» EXTRACTED RECORDS
(** A task submitted behind the pending ones is processed by the round
    that follows theirs, after their answers have been sent. *)
Lemma submit_then_serve task nows now e :
  ready e ->
  Fastqueue.tail (Queue e) <= Fastqueue.head (Queue e) ->
  Fastqueue.head (Queue e) < 2 ^ 64 - 1 ->
  Fastqueue.head (Queue e) - Fastqueue.tail (Queue e)
    < Fastqueue.size (Queue e) ->
  length nows = length (Fastqueue.pending (Queue e)) ->
  exists e1 outs emid out emid' e2,
    submit task e = (Ok (Waiting (Resp task)), e1) /\
    ready emid /\
    process now task emid = (Ok out, emid') /\
    serve (nows ++ [now]) e1 = (Ok (outs ++ out), e2) /\
    UserVolume e2 = UserVolume emid' /\
    Fastqueue.pending (Queue e2) = [] /\ ready e2.
Proof.
  intros Hready Hle Hmax Hroom Hlen.
  pose proof Hready as (_ & _ & _ & Hwf).
  pose proof (Fastqueue.wf_head _ Hwf) as Hh.
  pose proof (Fastqueue.wf_tail _ Hwf) as Ht.
  destruct (submit_room task e Hready) as
    (e1 & Hsub & Hready1 & Hpend & Hh1 & Ht1 & _).
  { rewrite u64_small by lia. exact Hroom. }
  rewrite u64_small in Hh1 by lia.
  destruct (serve_handles_pending (nows ++ [now]) e1 Hready1 ltac:(lia))
    as (outs_all & e2 & e2' & Hserve & Hall & _ & HU & Hnone & Hready2).
  { rewrite Hpend, !length_app. simpl. lia. }
  rewrite Hpend in Hall.
  rewrite zip_with_app in Hall by exact Hlen.
  cbn [zip_with] in Hall.
  destruct (handle_all_ready (zip nows (Fastqueue.pending (Queue e))) e1
              Hready1) as (outs & emid & Hbefore & Hreadymid).
  destruct (handle_ready now task emid Hreadymid)
    as (out & emid' & e3 & Hproc & Hone & _).
  rewrite (handle_all_snoc _ now task e1 outs emid out e3 Hbefore Hone)
    in Hall.
  injection Hall as <- <-.
  assert (UserVolume e3 = UserVolume emid') as HU3.
  { unfold handle in Hone. erewrite E_bind_ok in Hone by exact Hproc.
    injection Hone as <-. reflexivity. }
  exists e1, outs, emid, out, emid', e2.
  split; [exact Hsub|]. split; [exact Hreadymid|].
  split; [exact Hproc|]. split; [exact Hserve|].
  split; [congruence|]. split; assumption.
Qed.

Lemma order_log_bytes now i :
  Zlog.Bytes
    (Zlog.Msg "processed"
       (Zlog.Int "uid" i
          (Zlog.Str "type" "order" (Zlog.Int "ts" now (Zlog.Wrap [])))))
  = order_log now i.
Proof.
  unfold order_log, Zlog.Bytes, Zlog.Msg, Zlog.Int, Zlog.Str,
    Zlog.appendString, Zlog.appendInt, Zlog.AppendInt, Zlog.Wrap.
  cbn [Zlog.buf]. rewrite <- !app_assoc. reflexivity.
Qed.



(** *** The concrete engines *)

Example busy_on_full_engine :
  handleCalc 5 9%nat full_engine = (Ok Busy, full_engine) /\
  handleOrder (float64_of_int 100) 5 0 9%nat full_engine
    = (Ok Busy, full_engine).
Proof. split; vm_compute; reflexivity. Qed.

Example uid_0_counts_as_1 :
  slot_of_uid 0 = 1 /\ slot_of_uid 1024 = 0 /\ slot_of_uid (-1) = 1023.
Proof. repeat split; reflexivity. Qed.

Example calc_body_100 : calc_body 100 = Zlog.bytes "Calc Result: 100" ++ [x0a].
Proof. reflexivity. Qed.

Lemma handlers_busy_or_queued_witness :
  let e := engine2 in
  let count :=
    u64 (Fastqueue.head (Queue e) - Fastqueue.tail (Queue e)) in
  (Fastqueue.size (Queue e) <= count ->
   handleCalc 50 4%nat e = (Ok Busy, e) /\
   handleOrder (float64_of_int 100) 5 0 4%nat e = (Ok Busy, e)) /\
  (count < Fastqueue.size (Queue e) ->
   exists e1 e2,
     handleCalc 50 4%nat e = (Ok (Waiting 4%nat), e1) /\
     handleOrder (float64_of_int 100) 5 0 4%nat e
       = (Ok (Waiting 4%nat), e2) /\
     Fastqueue.pending (Queue e1)
       = Fastqueue.pending (Queue e) ++ [calc_request 50 4%nat] /\
     Fastqueue.pending (Queue e2)
       = Fastqueue.pending (Queue e)
         ++ [order_request (float64_of_int 100) 5 0 4%nat] /\
     Mem e1 = Mem e /\ UserVolume e1 = UserVolume e /\
     Mem e2 = Mem e /\ UserVolume e2 = UserVolume e).
Proof.
  apply (handlers_busy_or_queued 50 (float64_of_int 100) 5 0 4%nat engine2).
  exact engine2_ready.
Defined.



End Main.
(** X14.  Over any sequence of releases, accepted channels and channel
    shutdowns that a server goes through, the shutting-down flag is set by
    the first release and never cleared; the destruction of the listener is
    requested once, by that release, and never if the server was already
    shutting down; and from the moment the server is shutting down its map
    gets no new channel. *)
Theorem server_shutdown_is_one_way
    (extern : foreign) (ops : list server_op) (s s' : aws_http_server)
    (w w' : world) :
  run_server_ops extern ops s w = Some (s', w') ->
  exists evs,
    trace w' = trace w ++ evs
    /\ is_shutting_down s' = is_shutting_down s || existsb is_server_release ops
    /\ occurrences is_destroy_socket_listener evs
       = (if negb (is_shutting_down s) && existsb is_server_release ops
          then 1 else 0)%nat
    /\ (is_shutting_down s = true ->
        dom (channel_to_connection_map s') ⊆ dom (channel_to_connection_map s)).
Proof.
  intros H. apply server_ops_invariant in H.
  destruct H as (evs & Htr & Hf & Hd & Hm & _). now exists evs.
Qed.

Lemma server_shutdown_is_one_way_witness :
  exists s' w',
    run_server_ops extern_configure sample_server_life sample_server empty_world
    = Some (s', w')
    /\ is_shutting_down s' = true
    /\ channel_to_connection_map s' = ∅
    /\ occurrences is_destroy_socket_listener (trace w') = 1%nat.
Proof.
  destruct (run_server_ops extern_configure sample_server_life sample_server
              empty_world) as [[s' w'] |] eqn:Hrun;
    [| vm_compute in Hrun; discriminate Hrun].
  exists s', w'. split; [reflexivity |].
  destruct (server_shutdown_is_one_way _ _ _ _ _ _ Hrun)
    as (evs & Htr & Hflag & Hcount & _).
  split; [exact Hflag |]. split.
  - vm_compute in Hrun. inversion Hrun. reflexivity.
  - rewrite Htr. exact Hcount.
Defined.

(** X15.  Over any such sequence, the server's lock is taken and dropped in
    turn and is free at the end, and no user callback runs while it is
    held: [on_incoming_connection] and a connection's [on_shutdown] are
    always called after the critical section is left. *)
Theorem server_callbacks_outside_lock
    (extern : foreign) (ops : list server_op) (s s' : aws_http_server)
    (w w' : world) :
  run_server_ops extern ops s w = Some (s', w') ->
  exists evs,
    trace w' = trace w ++ evs
    /\ lock_discipline false evs = Some false.
Proof.
  intros H. apply server_ops_invariant in H.
  destruct H as (evs & Htr & _ & _ & _ & Hl). now exists evs.
Qed.

Lemma server_callbacks_outside_lock_witness :
  exists s' w',
    run_server_ops extern_configure sample_server_life sample_server empty_world
    = Some (s', w')
    /\ lock_discipline false (trace w') = Some false
    /\ occurrences is_call (trace w') = 3%nat.
Proof.
  destruct (run_server_ops extern_configure sample_server_life sample_server
              empty_world) as [[s' w'] |] eqn:Hrun;
    [| vm_compute in Hrun; discriminate Hrun].
  exists s', w'. split; [reflexivity |].
  destruct (server_callbacks_outside_lock _ _ _ _ _ _ Hrun)
    as (evs & Htr & Hlock).
  split; [rewrite Htr; exact Hlock |].
  vm_compute in Hrun. inversion Hrun. reflexivity.
Defined.

(** ** Starting a client connection *)

Lemma validate_client_options_spec options w :
  s_validate_http_client_connection_options options w
  = Some (if client_options_valid options then (AWS_OP_SUCCESS, w)
          else (AWS_OP_ERR, with_last_error AWS_ERROR_INVALID_ARGUMENT w)).
Proof.
  unfold s_validate_http_client_connection_options, client_options_valid.
  destruct options as [o |]; [| reflexivity].
  destruct (co_self_size o =? 0); [reflexivity |].
  destruct (co_allocator o); [| reflexivity].
  destruct (Nat.eqb (String.length (co_host_name o)) 0); [reflexivity |].
  destruct (co_socket_options o); [| reflexivity].
  destruct (co_on_setup o); [| reflexivity].
  cbn [negb andb].
  destruct (co_http2_options o) as [[num array] |]; cbn [fst snd].
  - destruct (num =? 0), array; cbn [negb andb orb]; try reflexivity;
      destruct (co_monitoring_options o) as [[] |]; reflexivity.
  - cbn. destruct (co_monitoring_options o) as [[] |]; reflexivity.
Qed.

(** X16.  [aws_http_client_connect_internal] fails or succeeds on the spot
    and never calls a user callback itself.  It hands a bootstrap to the
    transport exactly when it returns [AWS_OP_SUCCESS], which takes valid
    options and a successful host-name copy, allocation and channel start;
    that bootstrap carries the callbacks and user data of the options and
    no connection yet.  Invalid options raise
    [AWS_ERROR_INVALID_ARGUMENT] and touch nothing.  The bootstrap's memory
    is released by this function only when it was allocated and the
    channel could not be started. *)
Theorem client_connect_internal_outcome
    (options : option aws_http_client_connection_options)
    (transform : option fn_ptr) (env : connect_env) (w : world) :
  (forall o, options = Some o -> co_proxy_options o = false) ->
  exists r ob w' evs,
    aws_http_client_connect_internal options transform env w
    = Some ((r, ob), w')
    /\ trace w' = trace w ++ evs
    /\ heap w' = heap w
    /\ occurrences is_call evs = 0%nat
    /\ (client_options_valid options = false ->
        r = AWS_OP_ERR /\ ob = None /\ evs = []
        /\ last_error w' = AWS_ERROR_INVALID_ARGUMENT)
    /\ match ob with
       | Some b =>
           r = AWS_OP_SUCCESS /\ evs = [] /\ last_error w' = last_error w
           /\ client_options_valid options = true
           /\ is_ok (env_string_new env) && is_ok (env_mem_acquire_many env)
              && is_ok (env_new_socket_channel env) = true
           /\ bs_connection b = None
           /\ bs_proxy_request_transform b = transform
           /\ exists o, options = Some o
                /\ bs_on_setup b = co_on_setup o
                /\ bs_on_shutdown b = co_on_shutdown o
                /\ bs_user_data b = co_user_data o
                /\ bs_is_using_tls b = co_tls_options o
       | None =>
           r = AWS_OP_ERR
           /\ occurrences is_mem_release_bootstrap evs
              = (if client_options_valid options && is_ok (env_string_new env)
                    && is_ok (env_mem_acquire_many env)
                 then 1 else 0)%nat
       end.
Proof.
  intros Hproxy. unfold aws_http_client_connect_internal.
  pose proof (validate_client_options_spec options w) as Hval.
  destruct (client_options_valid options) eqn:Hvalid;
    rewrite (bind_Some _ _ _ _ _ Hval); clear Hval.
  2:{ cbn. unfold ret. eexists _, None, _, []. rewrite app_nil_r.
      split; [reflexivity |]. repeat split. }
  cbn [fst snd Z.eqb AWS_OP_SUCCESS negb].
  destruct options as [o |]; [| discriminate Hvalid].
  rewrite (Hproxy o eq_refl). cbn [negb aws_assert]. rewrite bind_ret.
  unfold collaborator.
  destruct (env_string_new env) as [| e1].
  2:{ repeat mstep. cbn [negb]. unfold ret. eexists _, None, _, [].
      rewrite app_nil_r. split; [reflexivity |].
      repeat split; discriminate. }
  destruct (env_mem_acquire_many env) as [| e2].
  2:{ repeat mstep. cbn [negb]. repeat mstep. cbn [negb]. unfold ret.
      eexists _, None, _, []. rewrite app_nil_r. split; [reflexivity |].
      repeat split; discriminate. }
  destruct (env_new_socket_channel env) as [| e3].
  2:{ repeat mstep. cbn [negb]. repeat mstep. cbn [negb]. repeat mstep.
      cbn [negb]. repeat mstep. unfold ret.
      eexists _, None, _, [ev_mem_release_bootstrap].
      split; [reflexivity |]. repeat split; discriminate. }
  repeat mstep. cbn [negb]. repeat mstep. cbn [negb]. repeat mstep.
  cbn [negb]. unfold ret.
  eexists _, (Some _), _, []. rewrite app_nil_r. split; [reflexivity |].
  repeat split; try discriminate. now exists o.
Qed.

Lemma client_connect_internal_outcome_witness :
  client_options_valid (Some sample_client_options_bad_monitor) = false
  /\ aws_http_client_connect_internal (Some sample_client_options_bad_monitor)
       None (mk_connect_env ok ok ok) empty_world
     = Some ((AWS_OP_ERR, None),
             with_last_error AWS_ERROR_INVALID_ARGUMENT empty_world).
Proof.
  split; [reflexivity |].
  destruct (client_connect_internal_outcome
              (Some sample_client_options_bad_monitor) None
              (mk_connect_env ok ok ok) empty_world
              ltac:(intros o Ho; inversion Ho; reflexivity))
    as (r & ob & w' & evs & Hrun & _).
  rewrite Hrun. vm_compute in Hrun. inversion Hrun. reflexivity.
Defined.
(** * The eo-learn workshop notebooks: tasks, predicates and bounding-box glue

    A shallow embedding of the Python cells of [notebooks/workshop.ipynb],
    [notebooks/timelapse.ipynb], the [eo-learn] basics notebook and the
    water-level notebook, together with the facts their narration states.

    Conventions of the embedding.
    - A NumPy array is its shape and its elements in row-major (C) order.
      An element is the rational it denotes: [bool] is [0]/[1], the integer
      dtypes embed into [Q], a finite float is its value.  Comparisons of
      finite floats are exact, so [Qlt]/[Qle] decide the same way.
    - Arithmetic on floats rounds: every quotient, difference and product of
      Python [float]s and of float arrays is the exact result rounded to the
      nearest number of the format, ties to even (module [float]).  Counting
      and summing integers is exact.
    - Python exceptions are an error result; code that mutates the patch it
      was handed threads the patch explicitly and returns it beside the
      outcome, so the state left behind by a raised exception is visible.
    - What the notebooks call and the repository does not contain
      ([skimage]'s Otsu threshold, [imageio]'s writer, the container's
      [del]) is a parameter of the code that calls it. *)

From Stdlib Require Import QArith Qminmax Qround Qabs Qpower Qreduction Lqa Lia ZArith List.
From Stdlib Require PrimFloat FloatOps SpecFloat.
From stdpp Require Import gmap strings list.

Local Open Scope nat_scope.

(** ** Exceptions and results *)

Inductive exn :=
  | ValueError | KeyError | IndexError | TypeError | ZeroDivisionError
  | OverflowError | AttributeError | OSError.

Inductive result (A : Type) :=
| Ok (a : A)
| Raise (e : exn).
Arguments Ok {A} a.
Arguments Raise {A} e.

Definition rbind {A B} (r : result A) (k : A -> result B) : result B :=
  match r with
  | Ok a => k a
  | Raise e => Raise e
  end.

Fixpoint rmap {A B} (f : A -> result B) (l : list A) : result (list B) :=
  match l with
  | [] => Ok []
  | x :: l' =>
      rbind (f x) (fun y => rbind (rmap f l') (fun ys => Ok (y :: ys)))
  end.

» TASK INSTRUCTIONS
From the records above, copy every line that holds the word "left".

» TASK OUTPUT
    always called after the critical section is left. *)
      outcome, so the state left behind by a raised exception is visible.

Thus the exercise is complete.